▸ **WORK ITEM**: Transcribe exactly each line of the entries, from the opening line to the line with "http_BodyLength : Z;", with both of those lines included.

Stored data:
(* ===== verification/Event.v ===== *)
(** * Protocol events and connection metadata

    The Go structs of [proto/event.go] and [internal/protocol/parser.go] that
    every parser reads and writes. *)

From S2P Require Import Prelude.
From S2P Require Import GoStrings.

(** [type Direction int] *)
Inductive Direction := DirectionUnknown | DirectionRequest | DirectionResponse.

#[global] Instance Direction_eq_dec : EqDecision Direction.
Proof. solve_decision. Defined.

(** [map[string]string] *)
Abbreviation string_map := (gmap bytes bytes).

Record HTTPDetail := {
  http_Method : bytes;
  http_URL : bytes;
  http_Host : bytes;
  http_StatusCode : Z;
  http_Headers : string_map;
  http_ContentType : bytes;
  http_BodyLength : Z;
  http_Body : bytes;
  http_BodyTruncated : bool;
}.

Record DNSQuestion := {
  q_Name : bytes;
  q_Type : bytes;
  q_Class : bytes;
}.

Record DNSAnswer := {
  a_Name : bytes;
  a_Type : bytes;
  a_Class : bytes;
  a_TTL : Z;
  a_Data : bytes;
}.

Record DNSDetail := {
  dns_TransactionID : Z;
  dns_OpCode : Z;
  dns_ResponseCode : Z;
  dns_Questions : list DNSQuestion;
  dns_Answers : list DNSAnswer;
}.

Record TLSDetail := {
  tls_Version : bytes;
  tls_CipherSuite : bytes;
  tls_ServerName : bytes;
  tls_HandshakeType : Z;
  tls_CertificateChain : list bytes;
  tls_ALPNProtocols : list bytes;
}.

Record DBDetail := {
  db_System : bytes;
  db_Operation : bytes;
  db_Statement : bytes;
  db_Database : bytes;
  db_Table : bytes;
  db_ErrorCode : Z;
  db_ErrorMsg : bytes;
  db_Latency : Z;
  db_RowCount : Z;
}.

(** [type ProtocolEvent struct]. A nil pointer or a nil map is [None]. *)
Record ProtocolEvent := {
  TimestampNs : Z;
  UID : bytes;
  SrcIP : bytes;
  DstIP : bytes;
  SrcPort : Z;
  DstPort : Z;
  Protocol : bytes;
  Dir : Direction;
  Metadata : option string_map;
  RawExcerpt : bytes;
  HTTP : option HTTPDetail;
  DNS : option DNSDetail;
  TLS : option TLSDetail;
  DB : option DBDetail;
}.

(** [protocol.ConnMeta] *)
Record ConnMeta := {
  m_SrcIP : bytes;
  m_DstIP : bytes;
  m_SrcPort : Z;
  m_DstPort : Z;
  m_ConnID : Z;
}.

(** [proto.NewEvent(protocol, dir)]; [now] is the reading of the wall clock. *)
Definition NewEvent (now : Z) (protocol : bytes) (dir : Direction) : ProtocolEvent :=
  {| TimestampNs := now; UID := []; SrcIP := []; DstIP := []; SrcPort := 0; DstPort := 0;
     Protocol := protocol; Dir := dir; Metadata := None; RawExcerpt := [];
     HTTP := None; DNS := None; TLS := None; DB := None |}.

(** The zero value of [DBDetail]; composite literals set the fields they name. *)
Definition DBDetail_zero : DBDetail :=
  {| db_System := []; db_Operation := []; db_Statement := []; db_Database := [];
     db_Table := []; db_ErrorCode := 0; db_ErrorMsg := []; db_Latency := 0; db_RowCount := 0 |}.

(** [fillMeta(ev, meta)]: each parser package has its own copy of this helper. *)
Definition fillMeta (ev : ProtocolEvent) (meta : ConnMeta) : ProtocolEvent :=
  {| TimestampNs := TimestampNs ev; UID := UID ev;
     SrcIP := m_SrcIP meta; DstIP := m_DstIP meta;
     SrcPort := m_SrcPort meta; DstPort := m_DstPort meta;
     Protocol := Protocol ev; Dir := Dir ev; Metadata := Metadata ev;
     RawExcerpt := RawExcerpt ev; HTTP := HTTP ev; DNS := DNS ev; TLS := TLS ev; DB := DB ev |}.

(** Field assignments on an event: [ev.Metadata = ...] and so on. *)
Definition set_Metadata (ev : ProtocolEvent) (m : string_map) : ProtocolEvent :=
  {| TimestampNs := TimestampNs ev; UID := UID ev; SrcIP := SrcIP ev; DstIP := DstIP ev;
     SrcPort := SrcPort ev; DstPort := DstPort ev; Protocol := Protocol ev; Dir := Dir ev;
     Metadata := Some m; RawExcerpt := RawExcerpt ev;
     HTTP := HTTP ev; DNS := DNS ev; TLS := TLS ev; DB := DB ev |}.

Definition set_RawExcerpt (ev : ProtocolEvent) (r : bytes) : ProtocolEvent :=
  {| TimestampNs := TimestampNs ev; UID := UID ev; SrcIP := SrcIP ev; DstIP := DstIP ev;
     SrcPort := SrcPort ev; DstPort := DstPort ev; Protocol := Protocol ev; Dir := Dir ev;
     Metadata := Metadata ev; RawExcerpt := r;
     HTTP := HTTP ev; DNS := DNS ev; TLS := TLS ev; DB := DB ev |}.

Definition set_UID (ev : ProtocolEvent) (u : bytes) : ProtocolEvent :=
  {| TimestampNs := TimestampNs ev; UID := u; SrcIP := SrcIP ev; DstIP := DstIP ev;
     SrcPort := SrcPort ev; DstPort := DstPort ev; Protocol := Protocol ev; Dir := Dir ev;
     Metadata := Metadata ev; RawExcerpt := RawExcerpt ev;
     HTTP := HTTP ev; DNS := DNS ev; TLS := TLS ev; DB := DB ev |}.

Definition set_HTTP (ev : ProtocolEvent) (d : HTTPDetail) : ProtocolEvent :=
  {| TimestampNs := TimestampNs ev; UID := UID ev; SrcIP := SrcIP ev; DstIP := DstIP ev;
     SrcPort := SrcPort ev; DstPort := DstPort ev; Protocol := Protocol ev; Dir := Dir ev;
     Metadata := Metadata ev; RawExcerpt := RawExcerpt ev;
     HTTP := Some d; DNS := DNS ev; TLS := TLS ev; DB := DB ev |}.

Definition set_DNS (ev : ProtocolEvent) (d : DNSDetail) : ProtocolEvent :=
  {| TimestampNs := TimestampNs ev; UID := UID ev; SrcIP := SrcIP ev; DstIP := DstIP ev;
     SrcPort := SrcPort ev; DstPort := DstPort ev; Protocol := Protocol ev; Dir := Dir ev;
     Metadata := Metadata ev; RawExcerpt := RawExcerpt ev;
     HTTP := HTTP ev; DNS := Some d; TLS := TLS ev; DB := DB ev |}.

Definition set_TLS (ev : ProtocolEvent) (d : TLSDetail) : ProtocolEvent :=
  {| TimestampNs := TimestampNs ev; UID := UID ev; SrcIP := SrcIP ev; DstIP := DstIP ev;
     SrcPort := SrcPort ev; DstPort := DstPort ev; Protocol := Protocol ev; Dir := Dir ev;
     Metadata := Metadata ev; RawExcerpt := RawExcerpt ev;
     HTTP := HTTP ev; DNS := DNS ev; TLS := Some d; DB := DB ev |}.

Definition set_DB (ev : ProtocolEvent) (d : DBDetail) : ProtocolEvent :=
  {| TimestampNs := TimestampNs ev; UID := UID ev; SrcIP := SrcIP ev; DstIP := DstIP ev;
     SrcPort := SrcPort ev; DstPort := DstPort ev; Protocol := Protocol ev; Dir := Dir ev;
     Metadata := Metadata ev; RawExcerpt := RawExcerpt ev;
     HTTP := HTTP ev; DNS := DNS ev; TLS := TLS ev; DB := Some d |}.

(** The direction a parser gives a message of one side of a connection. *)
Definition side_dir (isFromClient : bool) : Direction :=
  if isFromClient then DirectionRequest else DirectionResponse.

(** The clock read by a [Parse] call: [clk i] is the value [time.Now] returns
    when the call creates its [i]-th event. *)
Abbreviation clock := (nat -> Z).

(** [events = append(events, ev)] when [ev] is not nil, for an event made by
    reading the clock. *)
Definition append_event (clk : clock) (mk : Z -> option ProtocolEvent)
    (events : list ProtocolEvent) : list ProtocolEvent :=
  match mk (clk (length events)) with
  | Some ev => events ++ [ev]
  | None => events
  end.

(** What a parser extracts from an event, without the time it was made. *)
Definition untimed (ev : ProtocolEvent) : ProtocolEvent :=
  {| TimestampNs := 0; UID := UID ev; SrcIP := SrcIP ev; DstIP := DstIP ev;
     SrcPort := SrcPort ev; DstPort := DstPort ev; Protocol := Protocol ev; Dir := Dir ev;
     Metadata := Metadata ev; RawExcerpt := RawExcerpt ev;
     HTTP := HTTP ev; DNS := DNS ev; TLS := TLS ev; DB := DB ev |}.

(** ** Which connection and which parser an event is of *)

(** The event has the addresses and ports of the connection. *)
Definition of_flow (meta : ConnMeta) (ev : ProtocolEvent) : Prop :=
  SrcIP ev = m_SrcIP meta /\ DstIP ev = m_DstIP meta /\
  SrcPort ev = m_SrcPort meta /\ DstPort ev = m_DstPort meta.

(** Whether the event has an HTTP, a DNS, a TLS and a database section. *)
Definition sections (ev : ProtocolEvent) : bool * bool * bool * bool :=
  (bool_decide (is_Some (HTTP ev)), bool_decide (is_Some (DNS ev)),
   bool_decide (is_Some (TLS ev)), bool_decide (is_Some (DB ev))).

(** The section that the name of a protocol calls for. *)
Definition sections_of (name : bytes) : bool * bool * bool * bool :=
  (bool_decide (name = str "http"), bool_decide (name = str "dns"), bool_decide (name = str "tls"),
   bool_decide (name ∈ [str "mysql"; str "postgres"; str "redis"; str "mongodb"])).

(** Only HTTP events have a UID: the id of the connection and a number. *)
Definition uid_of (name : bytes) (meta : ConnMeta) (uid : bytes) : Prop :=
  uid = [] \/ name = str "http" /\
    exists n, 0 <= n /\ uid = hex_encode (be_bytes 8 (m_ConnID meta)) ++ str "-" ++ Itoa n.

(** An event of protocol [name] on the connection: it names both, and has the
    section of the protocol and no other. *)
Definition attributed (name : bytes) (meta : ConnMeta) (ev : ProtocolEvent) : Prop :=
  Protocol ev = name /\ of_flow meta ev /\ sections ev = sections_of name /\ uid_of name meta (UID ev).

Lemma Forall_append_event (Q : ProtocolEvent -> Prop) clk mk evs :
  Forall Q evs -> (forall now ev, mk now = Some ev -> Q ev) -> Forall Q (append_event clk mk evs).
Proof.
  intros He Hm. unfold append_event. destruct (mk _) as [ev|] eqn:E; [|done].
  apply Forall_app. split; [done|]. constructor; [by eapply Hm|constructor].
Qed.

Lemma Forall_fold_append {F} (Q : ProtocolEvent -> Prop) clk (mk : F -> Z -> option ProtocolEvent) fs evs :
  Forall Q evs -> (forall f now ev, mk f now = Some ev -> Q ev) ->
  Forall Q (fold_left (fun evs f => append_event clk (mk f) evs) fs evs).
Proof.
  intros He Hm. revert evs He. induction fs as [|f fs IH]; intros evs He; cbn [fold_left]; [done|].
  apply IH, Forall_append_event; eauto.
Qed.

▸ **SOLUTION FOR THIS EXERCISE**:
(* ===== verification/Event.v ===== *)
(** * Protocol events and connection metadata

    The Go structs of [proto/event.go] and [internal/protocol/parser.go] that
    every parser reads and writes. *)

From S2P Require Import Prelude.
From S2P Require Import GoStrings.

(** [type Direction int] *)
Inductive Direction := DirectionUnknown | DirectionRequest | DirectionResponse.

#[global] Instance Direction_eq_dec : EqDecision Direction.
Proof. solve_decision. Defined.

(** [map[string]string] *)
Abbreviation string_map := (gmap bytes bytes).

Record HTTPDetail := {
  http_Method : bytes;
  http_URL : bytes;
  http_Host : bytes;
  http_StatusCode : Z;
  http_Headers : string_map;
  http_ContentType : bytes;
  http_BodyLength : Z;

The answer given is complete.